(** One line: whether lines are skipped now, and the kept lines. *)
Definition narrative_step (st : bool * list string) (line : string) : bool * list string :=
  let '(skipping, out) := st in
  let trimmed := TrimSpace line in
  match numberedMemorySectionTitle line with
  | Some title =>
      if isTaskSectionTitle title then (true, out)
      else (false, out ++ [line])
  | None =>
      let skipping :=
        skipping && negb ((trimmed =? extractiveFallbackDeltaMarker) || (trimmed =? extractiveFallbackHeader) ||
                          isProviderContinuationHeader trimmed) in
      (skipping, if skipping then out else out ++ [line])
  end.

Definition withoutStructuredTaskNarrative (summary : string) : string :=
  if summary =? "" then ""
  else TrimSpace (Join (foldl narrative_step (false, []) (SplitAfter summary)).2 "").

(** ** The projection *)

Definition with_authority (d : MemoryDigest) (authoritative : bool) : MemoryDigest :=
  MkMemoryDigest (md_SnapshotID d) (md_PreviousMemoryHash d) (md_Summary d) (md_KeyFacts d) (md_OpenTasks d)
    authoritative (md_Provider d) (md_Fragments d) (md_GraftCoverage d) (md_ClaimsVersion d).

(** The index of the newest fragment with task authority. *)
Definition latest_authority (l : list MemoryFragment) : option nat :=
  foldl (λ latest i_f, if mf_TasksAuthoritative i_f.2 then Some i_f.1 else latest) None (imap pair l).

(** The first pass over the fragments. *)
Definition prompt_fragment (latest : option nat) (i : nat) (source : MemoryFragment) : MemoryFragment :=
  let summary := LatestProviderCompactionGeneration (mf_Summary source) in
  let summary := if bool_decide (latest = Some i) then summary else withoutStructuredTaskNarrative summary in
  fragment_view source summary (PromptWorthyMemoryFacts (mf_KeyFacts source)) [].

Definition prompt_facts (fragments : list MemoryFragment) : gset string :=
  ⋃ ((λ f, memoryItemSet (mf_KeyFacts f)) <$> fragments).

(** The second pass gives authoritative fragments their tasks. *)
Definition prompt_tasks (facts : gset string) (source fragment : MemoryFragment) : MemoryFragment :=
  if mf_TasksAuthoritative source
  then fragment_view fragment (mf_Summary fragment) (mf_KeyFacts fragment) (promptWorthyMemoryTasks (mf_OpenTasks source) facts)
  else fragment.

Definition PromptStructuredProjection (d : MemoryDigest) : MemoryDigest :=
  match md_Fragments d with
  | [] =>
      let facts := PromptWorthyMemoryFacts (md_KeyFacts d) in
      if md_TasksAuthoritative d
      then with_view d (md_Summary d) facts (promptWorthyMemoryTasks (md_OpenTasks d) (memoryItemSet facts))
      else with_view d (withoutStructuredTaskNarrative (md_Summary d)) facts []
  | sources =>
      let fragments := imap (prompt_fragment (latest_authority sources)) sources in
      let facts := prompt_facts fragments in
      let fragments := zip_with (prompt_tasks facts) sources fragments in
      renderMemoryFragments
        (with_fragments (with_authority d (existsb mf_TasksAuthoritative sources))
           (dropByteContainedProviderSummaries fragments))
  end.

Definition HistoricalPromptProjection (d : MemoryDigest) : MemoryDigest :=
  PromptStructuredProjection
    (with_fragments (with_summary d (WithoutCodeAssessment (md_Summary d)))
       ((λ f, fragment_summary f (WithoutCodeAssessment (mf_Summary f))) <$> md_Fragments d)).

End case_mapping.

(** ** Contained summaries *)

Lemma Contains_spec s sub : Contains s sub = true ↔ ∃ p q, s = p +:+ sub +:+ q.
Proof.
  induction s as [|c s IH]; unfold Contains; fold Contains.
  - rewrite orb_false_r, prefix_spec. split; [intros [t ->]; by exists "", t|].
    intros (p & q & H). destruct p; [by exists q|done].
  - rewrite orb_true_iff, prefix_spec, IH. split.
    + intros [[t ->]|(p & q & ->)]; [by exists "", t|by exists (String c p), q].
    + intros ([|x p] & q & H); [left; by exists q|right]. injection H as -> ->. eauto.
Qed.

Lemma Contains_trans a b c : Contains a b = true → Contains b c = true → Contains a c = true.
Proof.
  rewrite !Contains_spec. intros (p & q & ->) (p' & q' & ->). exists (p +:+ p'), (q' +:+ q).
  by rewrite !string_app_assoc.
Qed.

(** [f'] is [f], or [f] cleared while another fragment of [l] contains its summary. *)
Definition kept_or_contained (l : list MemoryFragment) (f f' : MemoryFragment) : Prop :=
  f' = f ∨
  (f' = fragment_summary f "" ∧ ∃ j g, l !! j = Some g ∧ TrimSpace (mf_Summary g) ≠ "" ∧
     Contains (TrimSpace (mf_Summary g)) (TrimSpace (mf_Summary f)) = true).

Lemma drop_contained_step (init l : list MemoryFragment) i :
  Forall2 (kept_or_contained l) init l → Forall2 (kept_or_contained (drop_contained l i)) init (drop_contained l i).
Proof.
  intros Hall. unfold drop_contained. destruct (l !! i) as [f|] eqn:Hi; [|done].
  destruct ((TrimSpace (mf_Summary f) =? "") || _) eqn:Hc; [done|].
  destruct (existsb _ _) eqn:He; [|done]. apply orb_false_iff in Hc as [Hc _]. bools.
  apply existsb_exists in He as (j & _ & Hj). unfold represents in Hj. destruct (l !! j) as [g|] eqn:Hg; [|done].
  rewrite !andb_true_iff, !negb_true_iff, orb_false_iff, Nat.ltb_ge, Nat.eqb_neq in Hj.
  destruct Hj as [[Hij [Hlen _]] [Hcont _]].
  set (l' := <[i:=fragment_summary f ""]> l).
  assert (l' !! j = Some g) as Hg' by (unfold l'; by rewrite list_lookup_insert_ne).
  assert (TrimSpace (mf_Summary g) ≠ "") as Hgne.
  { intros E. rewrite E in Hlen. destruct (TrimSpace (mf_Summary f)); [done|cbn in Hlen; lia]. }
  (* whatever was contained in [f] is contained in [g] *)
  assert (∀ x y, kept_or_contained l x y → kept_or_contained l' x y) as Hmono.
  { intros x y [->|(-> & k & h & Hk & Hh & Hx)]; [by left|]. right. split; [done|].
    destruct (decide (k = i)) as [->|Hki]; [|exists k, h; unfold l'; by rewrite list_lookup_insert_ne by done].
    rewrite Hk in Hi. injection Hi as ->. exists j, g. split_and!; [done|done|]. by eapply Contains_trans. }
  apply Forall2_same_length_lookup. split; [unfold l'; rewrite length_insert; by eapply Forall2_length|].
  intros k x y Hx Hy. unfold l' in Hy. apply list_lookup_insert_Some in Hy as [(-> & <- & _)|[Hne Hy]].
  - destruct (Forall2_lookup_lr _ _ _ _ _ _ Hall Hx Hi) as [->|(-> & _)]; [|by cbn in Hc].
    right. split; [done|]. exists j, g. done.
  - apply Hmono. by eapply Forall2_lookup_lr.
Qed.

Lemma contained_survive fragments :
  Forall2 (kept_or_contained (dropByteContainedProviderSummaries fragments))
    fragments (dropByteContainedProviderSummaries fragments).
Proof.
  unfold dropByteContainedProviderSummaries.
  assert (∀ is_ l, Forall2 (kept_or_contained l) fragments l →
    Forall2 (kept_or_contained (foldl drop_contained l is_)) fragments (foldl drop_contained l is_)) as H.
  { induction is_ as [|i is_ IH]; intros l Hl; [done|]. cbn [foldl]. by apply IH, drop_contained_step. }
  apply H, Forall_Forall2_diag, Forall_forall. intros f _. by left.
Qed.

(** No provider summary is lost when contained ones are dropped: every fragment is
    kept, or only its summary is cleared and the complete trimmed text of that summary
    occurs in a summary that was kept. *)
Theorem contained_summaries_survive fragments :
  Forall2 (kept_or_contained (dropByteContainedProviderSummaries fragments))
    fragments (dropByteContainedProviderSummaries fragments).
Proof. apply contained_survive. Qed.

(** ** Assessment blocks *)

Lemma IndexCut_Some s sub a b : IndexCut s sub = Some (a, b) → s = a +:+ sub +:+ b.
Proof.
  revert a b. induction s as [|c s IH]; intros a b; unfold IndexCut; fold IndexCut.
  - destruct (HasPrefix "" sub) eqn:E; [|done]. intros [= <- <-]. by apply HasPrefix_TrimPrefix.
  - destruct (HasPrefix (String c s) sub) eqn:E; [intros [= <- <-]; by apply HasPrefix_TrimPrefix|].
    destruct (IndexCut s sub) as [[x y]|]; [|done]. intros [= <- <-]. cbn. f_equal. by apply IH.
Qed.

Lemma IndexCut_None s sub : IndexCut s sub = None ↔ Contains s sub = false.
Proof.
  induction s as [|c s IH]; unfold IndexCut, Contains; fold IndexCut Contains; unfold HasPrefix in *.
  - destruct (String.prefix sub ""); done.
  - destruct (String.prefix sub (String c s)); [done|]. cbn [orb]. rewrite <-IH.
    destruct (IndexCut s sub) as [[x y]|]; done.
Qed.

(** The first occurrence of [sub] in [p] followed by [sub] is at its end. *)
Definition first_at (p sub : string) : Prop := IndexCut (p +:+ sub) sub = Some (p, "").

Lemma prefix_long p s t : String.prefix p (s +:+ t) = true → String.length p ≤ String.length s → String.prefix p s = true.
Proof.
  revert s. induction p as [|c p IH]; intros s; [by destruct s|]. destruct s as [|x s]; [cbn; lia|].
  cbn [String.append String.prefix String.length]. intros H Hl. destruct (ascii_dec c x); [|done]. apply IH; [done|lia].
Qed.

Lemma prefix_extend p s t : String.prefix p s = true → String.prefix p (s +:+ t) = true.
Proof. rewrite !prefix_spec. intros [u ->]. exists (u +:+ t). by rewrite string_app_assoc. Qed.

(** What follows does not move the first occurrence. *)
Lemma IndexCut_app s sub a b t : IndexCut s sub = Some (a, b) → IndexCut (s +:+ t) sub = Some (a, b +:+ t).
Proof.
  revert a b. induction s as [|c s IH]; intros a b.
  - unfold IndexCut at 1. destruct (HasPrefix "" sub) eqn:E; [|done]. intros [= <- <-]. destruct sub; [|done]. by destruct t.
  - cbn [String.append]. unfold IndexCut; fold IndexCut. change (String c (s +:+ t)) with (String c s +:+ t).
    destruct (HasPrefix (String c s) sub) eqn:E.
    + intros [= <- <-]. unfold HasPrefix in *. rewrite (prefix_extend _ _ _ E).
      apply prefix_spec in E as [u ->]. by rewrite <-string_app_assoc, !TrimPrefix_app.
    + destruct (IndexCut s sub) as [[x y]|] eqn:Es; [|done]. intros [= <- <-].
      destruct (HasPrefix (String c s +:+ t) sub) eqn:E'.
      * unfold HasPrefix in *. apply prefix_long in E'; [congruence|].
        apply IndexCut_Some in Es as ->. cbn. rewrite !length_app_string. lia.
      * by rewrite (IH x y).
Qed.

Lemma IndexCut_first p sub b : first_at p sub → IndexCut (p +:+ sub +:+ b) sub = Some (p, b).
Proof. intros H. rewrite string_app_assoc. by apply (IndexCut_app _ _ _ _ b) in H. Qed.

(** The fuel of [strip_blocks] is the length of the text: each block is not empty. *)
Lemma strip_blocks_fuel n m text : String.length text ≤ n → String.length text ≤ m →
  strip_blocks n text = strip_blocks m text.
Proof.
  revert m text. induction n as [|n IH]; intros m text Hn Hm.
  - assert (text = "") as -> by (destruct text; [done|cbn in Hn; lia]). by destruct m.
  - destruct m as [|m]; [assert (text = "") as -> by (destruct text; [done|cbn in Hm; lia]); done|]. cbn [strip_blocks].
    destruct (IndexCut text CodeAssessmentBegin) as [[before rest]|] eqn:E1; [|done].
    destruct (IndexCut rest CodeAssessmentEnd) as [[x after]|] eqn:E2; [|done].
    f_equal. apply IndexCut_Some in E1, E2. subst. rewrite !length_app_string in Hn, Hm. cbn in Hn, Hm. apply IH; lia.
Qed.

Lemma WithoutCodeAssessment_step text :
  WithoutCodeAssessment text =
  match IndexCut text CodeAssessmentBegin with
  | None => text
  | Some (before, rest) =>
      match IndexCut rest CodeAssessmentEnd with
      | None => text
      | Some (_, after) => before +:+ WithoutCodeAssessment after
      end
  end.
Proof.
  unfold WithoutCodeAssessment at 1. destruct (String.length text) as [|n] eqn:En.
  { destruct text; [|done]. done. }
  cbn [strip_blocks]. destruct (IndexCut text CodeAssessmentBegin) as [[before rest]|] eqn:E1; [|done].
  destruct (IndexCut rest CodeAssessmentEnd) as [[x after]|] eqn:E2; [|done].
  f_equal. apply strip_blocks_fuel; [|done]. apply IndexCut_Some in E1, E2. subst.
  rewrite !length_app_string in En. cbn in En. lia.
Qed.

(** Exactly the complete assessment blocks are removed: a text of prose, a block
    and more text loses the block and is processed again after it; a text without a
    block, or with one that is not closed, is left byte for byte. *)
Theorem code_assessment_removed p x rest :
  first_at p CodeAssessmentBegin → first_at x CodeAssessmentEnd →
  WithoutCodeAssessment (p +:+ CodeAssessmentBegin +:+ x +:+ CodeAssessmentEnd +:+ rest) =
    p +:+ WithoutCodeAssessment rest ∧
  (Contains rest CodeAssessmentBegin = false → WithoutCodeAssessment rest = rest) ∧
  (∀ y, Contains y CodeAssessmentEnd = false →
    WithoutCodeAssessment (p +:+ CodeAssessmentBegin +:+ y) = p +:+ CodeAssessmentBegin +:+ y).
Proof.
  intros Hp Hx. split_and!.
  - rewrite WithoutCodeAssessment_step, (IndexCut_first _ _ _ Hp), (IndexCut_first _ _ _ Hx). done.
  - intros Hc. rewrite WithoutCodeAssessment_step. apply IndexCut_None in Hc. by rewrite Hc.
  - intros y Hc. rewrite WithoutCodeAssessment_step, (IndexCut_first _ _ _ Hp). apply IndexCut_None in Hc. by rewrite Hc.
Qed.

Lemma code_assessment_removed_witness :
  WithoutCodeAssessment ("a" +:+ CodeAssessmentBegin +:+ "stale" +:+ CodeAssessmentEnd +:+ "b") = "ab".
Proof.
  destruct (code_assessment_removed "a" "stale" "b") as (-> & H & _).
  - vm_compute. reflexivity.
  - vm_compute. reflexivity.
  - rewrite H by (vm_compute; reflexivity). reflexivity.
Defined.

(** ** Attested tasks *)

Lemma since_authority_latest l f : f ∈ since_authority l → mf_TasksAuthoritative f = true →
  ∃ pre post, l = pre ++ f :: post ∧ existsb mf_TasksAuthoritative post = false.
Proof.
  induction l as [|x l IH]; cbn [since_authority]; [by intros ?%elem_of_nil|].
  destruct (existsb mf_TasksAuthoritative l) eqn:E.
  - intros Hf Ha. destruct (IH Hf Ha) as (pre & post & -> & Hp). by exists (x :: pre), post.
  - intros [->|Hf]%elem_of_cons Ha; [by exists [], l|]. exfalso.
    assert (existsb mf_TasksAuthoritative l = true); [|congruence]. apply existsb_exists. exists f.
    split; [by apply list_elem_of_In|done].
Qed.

---

#### [WORK TASK]
Look above for every line with the word "left" and copy it.

#### [ANSWER FOR THIS EXERCISE]
    + intros ([|x p] & q & H); [left; by exists q|right]. injection H as -> ->. eauto.
  { intros x y [->|(-> & k & h & Hk & Hh & Hx)]; [by left|]. right. split; [done|].
  apply H, Forall_Forall2_diag, Forall_forall. intros f _. by left.
    block, or with one that is not closed, is left byte for byte. *)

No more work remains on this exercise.